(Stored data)

Lemma available_occupied_row_major_witness :
  available_cells (grid_2x2 0 2 (-1) 0) = [(0, 0); (1, 1)] /\
  occupied_cells (grid_2x2 0 2 (-1) 0) = [(0, 1)].
Proof.
  destruct (available_occupied_row_major (grid_2x2 0 2 (-1) 0)
              (wf_grid_2x2 0 2 (-1) 0)) as [Ha Ho].
  split; [rewrite Ha|rewrite Ho]; reflexivity.
Defined.

(** ** Counting the empty cells *)

Lemma filter_all {A} (P : A -> Prop) `{!forall x, Decision (P x)}
    (l : list A) :
  (forall x, x ∈ l -> P x) -> filter P l = l.
Proof.
  induction l as [|x l IH]; intros HP; [done|].
  rewrite filter_cons, decide_True by (apply HP; by left).
  f_equal. apply IH. intros y Hy. apply HP. by right.
Qed.

Lemma length_filter_ne {A} `{EqDecision A} (x : A) (l : list A) :
  NoDup l -> x ∈ l ->
  length (filter (fun y => y <> x) l) = Nat.pred (length l).
Proof.
  induction 1 as [|y l Hy Hnd IH]; intros Hx; [by apply elem_of_nil in Hx|].
  rewrite filter_cons. apply elem_of_cons in Hx as [->|Hx].
  - rewrite decide_False by (by intros []). cbn [length Nat.pred].
    f_equal. apply filter_all. intros z Hz ->. done.
  - rewrite decide_True by (intros ->; done). cbn [length Nat.pred].
    rewrite IH by done. destruct l; [by apply elem_of_nil in Hx|done].
Qed.

Lemma public_coords_raw_set g j i v :
  public_coords (raw_set g j i v) = public_coords g.
Proof.
  unfold public_coords. by destruct (raw_set_dims g j i v) as [-> ->].
Qed.

Lemma available_after_set g j i v :
  wf g -> public g j i -> cell g j i = EMPTY -> v <> EMPTY ->
  available_cells (raw_set g (j + 1) (i + 1) v)
  = filter (fun p => p <> (j, i)) (available_cells g).
Proof.
  intros Hwf Hp Hc Hv.
  rewrite !available_cells_filter by (done || by apply wf_raw_set).
  rewrite public_coords_raw_set, list_filter_filter.
  apply filter_ext_in. intros [j' i'] _. cbn [fst snd].
  rewrite cell_raw_set by done. case_decide as Hd.
  - destruct Hd as [-> ->]. split; [done|]. by intros [[] _].
  - split; [|tauto]. intros Hc'. split; [|done]. intros [= -> ->]. tauto.
Qed.
(** * Cluster lifecycle orchestration: a shallow embedding of
      [multi-node/aws/pkg/cluster/cluster.go] and its verification.

    The file has three layers.
    - [net]: the part of Go's standard [net] package that
      [validateExistingVPC] relies on ([ParseCIDR], [IPNet.Contains],
      [IPNet.String]), at the level of byte slices, as the library has it.
    - the provider interface: requests, responses and error values of the
      CloudFormation and EC2 clients, and a regular-expression engine
      interface for [regexp.MustCompile] / [Regexp.Match].
    - [cluster]: the methods of [*Cluster] ([ValidateStack],
      [validateExistingVPC], [Create], [Info]), followed by the theorems. *)

From Stdlib Require Import String Ascii DecimalString HexadecimalString.
From Stdlib Require Import ZArith List Bool Lia.
Import ListNotations.

Local Open Scope string_scope.
Local Open Scope list_scope.
Local Open Scope Z_scope.

(** ** Go strings: byte sequences with slicing *)

Definition len (s : string) : nat := String.length s.

(** [s[n:]] *)
Fixpoint drop (n : nat) (s : string) : string :=
  match n, s with
  | O, _ => s
  | S n', String _ s' => drop n' s'
  | S _, EmptyString => EmptyString
  end.

(** [s[:n]] *)
Fixpoint take (n : nat) (s : string) : string :=
  match n, s with
  | O, _ => EmptyString
  | S n', String c s' => String c (take n' s')
  | S _, EmptyString => EmptyString
  end.

(** [s[i]], for [i < len(s)] *)
Definition at_ (s : string) (i : nat) : ascii :=
  match String.get i s with Some c => c | None => Ascii.zero end.

Definition code (c : ascii) : Z := Z.of_N (N_of_ascii c).

Definition uitoa (n : Z) : string := DecimalString.NilZero.string_of_uint (N.to_uint (Z.to_N n)).

(** [strings.IndexByte]-style search: offset of the first [c] in [s]. *)
Fixpoint byteIndex (s : string) (c : ascii) : option nat :=
  match s with
  | EmptyString => None
  | String d s' =>
      if Ascii.eqb d c then Some O
      else match byteIndex s' c with Some i => Some (S i) | None => None end
  end.

(** ** The [net] package *)
Module net.

(** An [IP] and an [IPMask] are byte slices.  A nil slice is the empty list:
    every non-nil slice these functions build is non-empty. *)
Definition IP := list Z.
Definition IPMask := list Z.

Record IPNet := mkIPNet { IPNet_IP : IP; IPNet_Mask : IPMask }.

Definition IPv4len : nat := 4.
Definition IPv6len : nat := 16.

Definition v4InV6Prefix : list Z := [0; 0; 0; 0; 0; 0; 0; 0; 0; 0; 255; 255].

Definition IPv4 (a b c d : Z) : IP := v4InV6Prefix ++ [a; b; c; d].

Definition is_nil (p : list Z) : bool := match p with [] => true | _ => false end.

Definition isZeros (p : list Z) : bool := forallb (Z.eqb 0) p.
Definition allFF (p : list Z) : bool := forallb (Z.eqb 255) p.

Fixpoint bytesEqual (a b : list Z) : bool :=
  match a, b with
  | [], [] => true
  | x :: a', y :: b' => (x =? y) && bytesEqual a' b'
  | _, _ => false
  end.

(** [p[i]] *)
Definition idx (p : list Z) (i : nat) : Z := nth i p 0.

(** [p[i:j]] *)
Definition slice (p : list Z) (i j : nat) : list Z := firstn (j - i) (skipn i p).

Definition To4 (ip : IP) : IP :=
  if (length ip =? IPv4len)%nat then ip
  else if (length ip =? IPv6len)%nat && isZeros (slice ip 0 10)
          && (idx ip 10 =? 255) && (idx ip 11 =? 255)
       then slice ip 12 16
       else [].

Fixpoint andBytes (a b : list Z) : list Z :=
  match a, b with
  | x :: a', y :: b' => Z.land x y :: andBytes a' b'
  | _, _ => []
  end.

Definition IP_Mask (ip : IP) (mask : IPMask) : IP :=
  let mask :=
    if (length mask =? IPv6len)%nat && (length ip =? IPv4len)%nat
       && allFF (slice mask 0 12)
    then skipn 12 mask else mask in
  let ip :=
    if (length mask =? IPv4len)%nat && (length ip =? IPv6len)%nat
       && bytesEqual (slice ip 0 12) v4InV6Prefix
    then skipn 12 ip else ip in
  if negb (length ip =? length mask)%nat then []
  else andBytes ip mask.

Fixpoint CIDRMask_loop (l : nat) (n : Z) : list Z :=
  match l with
  | O => []
  | S l' =>
      if 8 <=? n then 255 :: CIDRMask_loop l' (n - 8)
      else Z.lxor 255 (Z.shiftr 255 n) :: CIDRMask_loop l' 0
  end.

Definition CIDRMask (ones bits : Z) : IPMask :=
  if negb (bits =? 8 * 4) && negb (bits =? 8 * 16) then []
  else if (ones <? 0) || (bits <? ones) then []
  else CIDRMask_loop (Z.to_nat (bits / 8)) ones.

Definition networkNumberAndMask (n : IPNet) : IP * IPMask :=
  let ip4 := To4 (IPNet_IP n) in
  if is_nil ip4 && negb (length (IPNet_IP n) =? IPv6len)%nat then ([], [])
  else
    let ip := if is_nil ip4 then IPNet_IP n else ip4 in
    let m := IPNet_Mask n in
    if (length m =? IPv4len)%nat then
      if negb (length ip =? IPv4len)%nat then ([], []) else (ip, m)
    else if (length m =? IPv6len)%nat then
      if (length ip =? IPv4len)%nat then (ip, skipn 12 m) else (ip, m)
    else ([], []).

Definition Contains (n : IPNet) (ip : IP) : bool :=
  let '(nn, m) := networkNumberAndMask n in
  let ip := if is_nil (To4 ip) then ip else To4 ip in
  let l := length ip in
  if negb (l =? length nn)%nat then false
  else forallb (fun i => Z.land (idx nn i) (idx m i) =? Z.land (idx ip i) (idx m i))
               (seq 0 l).

(** *** Parsing *)

Definition big : Z := 16777215. (* 0xFFFFFF *)

Definition isDigit (c : ascii) : bool := (code "0" <=? code c) && (code c <=? code "9").

(** Decimal to integer: the value, the number of bytes consumed, success. *)
Fixpoint dtoi_loop (s : string) (n : Z) (i : nat) : Z * nat * bool :=
  match s with
  | String c s' =>
      if isDigit c then
        let n' := n * 10 + (code c - code "0") in
        if big <=? n' then (big, i, false) else dtoi_loop s' n' (S i)
      else (n, i, true)
  | EmptyString => (n, i, true)
  end.

Definition dtoi (s : string) : Z * nat * bool :=
  let '(n, i, ok) := dtoi_loop s 0 O in
  if negb ok then (n, i, false)
  else if (i =? 0)%nat then (0, O, false)
  else (n, i, true).

Definition hexval (c : ascii) : option Z :=
  if (code "0" <=? code c) && (code c <=? code "9") then Some (code c - code "0")
  else if (code "a" <=? code c) && (code c <=? code "f") then Some (code c - code "a" + 10)
  else if (code "A" <=? code c) && (code c <=? code "F") then Some (code c - code "A" + 10)
  else None.

(** Hexadecimal to integer: the value, the number of bytes consumed, success. *)
Fixpoint xtoi_loop (s : string) (n : Z) (i : nat) : Z * nat * bool :=
  match s with
  | String c s' =>
      match hexval c with
      | Some d =>
          let n' := n * 16 + d in
          if big <=? n' then (0, i, false) else xtoi_loop s' n' (S i)
      | None => (n, i, true)
      end
  | EmptyString => (n, i, true)
  end.

Definition xtoi (s : string) : Z * nat * bool :=
  let '(n, i, ok) := xtoi_loop s 0 O in
  if negb ok then (n, i, false)
  else if (i =? 0)%nat then (0, i, false)
  else (n, i, true).

(** The loop of [parseIPv4]: [k] octets left to read, [i] the loop index,
    [p] the octets read so far.  [None] is the nil result. *)
Fixpoint parseIPv4_loop (k i : nat) (s : string) (p : list Z) : option (string * list Z) :=
  match k with
  | O => Some (s, p)
  | S k' =>
      if (len s =? 0)%nat then None
      else
        let dot_ok := (i =? 0)%nat || Ascii.eqb (at_ s 0) "." in
        if negb dot_ok then None
        else
          let s := if (0 <? i)%nat then drop 1 s else s in
          let '(n, c, ok) := dtoi s in
          if negb ok || (255 <? n) then None
          else parseIPv4_loop k' (S i) (drop c s) (p ++ [n])
  end.
Lemma gEnv_scanImageEnv (imageEnv : list string) (st : envVars) :
  gEnv (foldl scanImageEnv st imageEnv) = gEnv st.
Proof.
  revert st. induction imageEnv as [| e imageEnv IH]; intros st; [done |].
  cbn [foldl]. rewrite IH. unfold scanImageEnv.
  destruct (SplitN2 e "=") as [| k [| v [| ? ?]]]; [done | done | | done].
  repeat case_decide; done.
Qed.

Lemma gEnv_applyRuntimeVar (st : envVars) (k v : string) :
  gEnv (applyRuntimeVar st (k, v)) =
    if decide (k ∈ interceptedKeys) then gEnv st
    else SetProcessEnv k v (gEnv st).
Proof.
  unfold applyRuntimeVar, interceptedKeys.
  destruct (decide (k = "PATH")) as [-> | H1]; [reflexivity |].
  destruct (decide (k = "APPEND_PATH")) as [-> | H2]; [reflexivity |].
  destruct (decide (k = "PREPEND_PATH")) as [-> | H3]; [reflexivity |].
  destruct (decide (k = "LD_LIBRARY_PATH")) as [-> | H4]; [reflexivity |].
  simpl. case_decide as Hin; [| reflexivity].
  rewrite !elem_of_cons, elem_of_nil in Hin. tauto.
Qed.

(** The value of a key in the generator's list after the loop over the
    runtime environment. *)
Lemma foldl_applyRuntimeVar_gEnv (order : list (string * string))
    (st : envVars) (k : string) :
  NoDup order.*1 ->
  (forall k' v', (k', v') ∈ order -> ContainsRune k' "=" = false) ->
  ContainsRune k "=" = false ->
  lookupEnvList k (gEnv (foldl applyRuntimeVar st order)) =
    match (if decide (k ∈ interceptedKeys) then None
           else (list_to_map order : gmap string string) !! k) with
    | Some v => Some v
    | None => lookupEnvList k (gEnv st)
    end.
Proof.
  intros Hnd Hplain Hk. revert st Hnd Hplain.
  induction order as [| [k1 v1] order IH]; intros st Hnd Hplain.
  - simpl. rewrite lookup_empty. case_decide; reflexivity.
  - rewrite fmap_cons in Hnd. simpl in Hnd.
    apply NoDup_cons in Hnd as [Hk1 Hnd].
    cbn [foldl]. rewrite list_to_map_cons.
    rewrite IH
      by (try assumption; intros k' v' Hin;
          apply (Hplain k' v'), list_elem_of_further, Hin).
    assert (Hk1p : ContainsRune k1 "=" = false)
      by (apply (Hplain k1 v1), list_elem_of_here).
    assert (Hnone : (list_to_map order : gmap string string) !! k1 = None)
      by (apply not_elem_of_list_to_map_1; exact Hk1).
    rewrite gEnv_applyRuntimeVar.
    destruct (decide (k ∈ interceptedKeys)) as [Hint | Hint].
    + destruct (decide (k1 ∈ interceptedKeys)); [reflexivity |].
      apply lookupEnvList_SetProcessEnv_ne; try assumption.
      intros ->. contradiction.
    + destruct (decide (k1 = k)) as [-> | Hne].
      * rewrite Hnone, lookup_insert_eq.
        destruct (decide (k ∈ interceptedKeys)); [contradiction |].
        apply lookupEnvList_SetProcessEnv.
      * rewrite lookup_insert_ne by exact Hne.
        destruct ((list_to_map order : gmap string string) !! k);
          [reflexivity |].
        destruct (decide (k1 ∈ interceptedKeys)); [reflexivity |].
        apply lookupEnvList_SetProcessEnv_ne; try assumption.
        intros ->. apply Hne. reflexivity.
Qed.

(** A key other than [PATH] and [LD_LIBRARY_PATH] in the result of
    [getProcessEnv]. *)
Lemma getProcessEnv_lookup (w : World) (imageSpec : imgspecv1.Image)
    (runtimeEnv : gmap string string) (k : string) :
  range_ok w -> plain_keys runtimeEnv ->
  ContainsRune k "=" = false -> k <> "PATH" -> k <> "LD_LIBRARY_PATH" ->
  lookupEnvList k (getProcessEnv w imageSpec runtimeEnv) =
    match (if decide (k ∈ interceptedKeys) then None
           else runtimeEnv !! k) with
    | Some v => Some v
    | None => lookupEnvList k (imgspecv1.Env (imgspecv1.Config imageSpec))
    end.
Proof.
  intros Hok Hplain Hk Hpath Hld.
  destruct (range_ok_order w runtimeEnv Hok) as [Hnd Hmap].
  unfold getProcessEnv, getProcessEnv_in. cbv zeta.
  rewrite lookupEnvList_SetProcessEnv_ne by (done || assumption).
  set (imageEnv := imgspecv1.Env (imgspecv1.Config imageSpec)).
  set (st0 := foldl scanImageEnv (mkEnvVars "" "" "" "" imageEnv) imageEnv).
  assert (Hloop :
      lookupEnvList k
        (gEnv (foldl applyRuntimeVar st0 (RangeOrder w runtimeEnv))) =
      match (if decide (k ∈ interceptedKeys) then None
             else runtimeEnv !! k) with
      | Some v => Some v
      | None => lookupEnvList k imageEnv
      end).
  { rewrite foldl_applyRuntimeVar_gEnv; try assumption.
    - rewrite Hmap. unfold st0. rewrite gEnv_scanImageEnv. reflexivity.
    - intros k' v' Hin. apply (Hplain k' v').
      rewrite <- Hmap. apply elem_of_list_to_map_1; assumption. }
  match goal with
  | |- context [decide (?p ≠ "")] => destruct (decide (p ≠ ""))
  end; [| exact Hloop].
  rewrite lookupEnvList_SetProcessEnv_ne by (done || assumption).
  exact Hloop.
Qed.
(** The commit phase without the reconciler: the row counters. *)
Lemma frame_commit_counters Q (i : Z) :
  g_insensitive Q -> alloc_insensitive Q -> written_insensitive Q ->
  hoare (lift_rdr Q)
    (bind get (fun t =>
       let nrows_new :=
         sz_add (nrows_written (rdr t)) (used_nrows (tctx (me t))) in
       bind
         (if nrows_new >? nrows_allocated (rdr t) then
            if nrows_allocated (rdr t) =? nrows_max (rdr t) then
              bind (modify (fun t =>
                      set_me (set_tctx
                                (set_used_nrows
                                   (sz_sub (nrows_allocated (rdr t))
                                      (nrows_written (rdr t)))
                                   (tctx (me t)))
                                (me t)) t))
                (fun _ => ret (nrows_allocated (rdr t)))
            else
              bind (on_reader (realloc_output_columns i nrows_new))
                (fun _ => ret nrows_new)
          else ret nrows_new)
         (fun nrows_new =>
            bind (modify (fun t =>
                    set_rdr (set_nrows_written nrows_new (rdr t)) t))
              (fun _ => ctx_orderBuffer))))
    (lift_rdr Q).
Proof.
  intros Qg Qa Qw.
  apply hoare_get_bind'. intros t.
  apply hoare_seq.
  { repeat apply hoare_if.
    - apply hoare_seq; [apply frame_set_me | intros; apply hoare_ret].
    - apply hoare_seq; [|intros; apply hoare_ret].
      apply frame_on_reader; auto.
      apply frame_realloc_output_columns; auto.
    - apply hoare_ret. }
  intros n. cbv beta.
  apply hoare_seq; [apply hoare_modify; intros s Hs; apply Qw, Hs|].
  intros u. apply frame_ctx_orderBuffer; auto.
Qed.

Task directions:
All lines from the one containing "apply hoare_get_bind'. intros t." to the end of the records are to be duplicated exactly, and no other lines are to be given.

Written response:
  apply hoare_get_bind'. intros t.
  apply hoare_seq.
  { repeat apply hoare_if.
    - apply hoare_seq; [apply frame_set_me | intros; apply hoare_ret].
    - apply hoare_seq; [|intros; apply hoare_ret].
      apply frame_on_reader; auto.
      apply frame_realloc_output_columns; auto.
    - apply hoare_ret. }
  intros n. cbv beta.
  apply hoare_seq; [apply hoare_modify; intros s Hs; apply Qw, Hs|].
  intros u. apply frame_ctx_orderBuffer; auto.
Qed.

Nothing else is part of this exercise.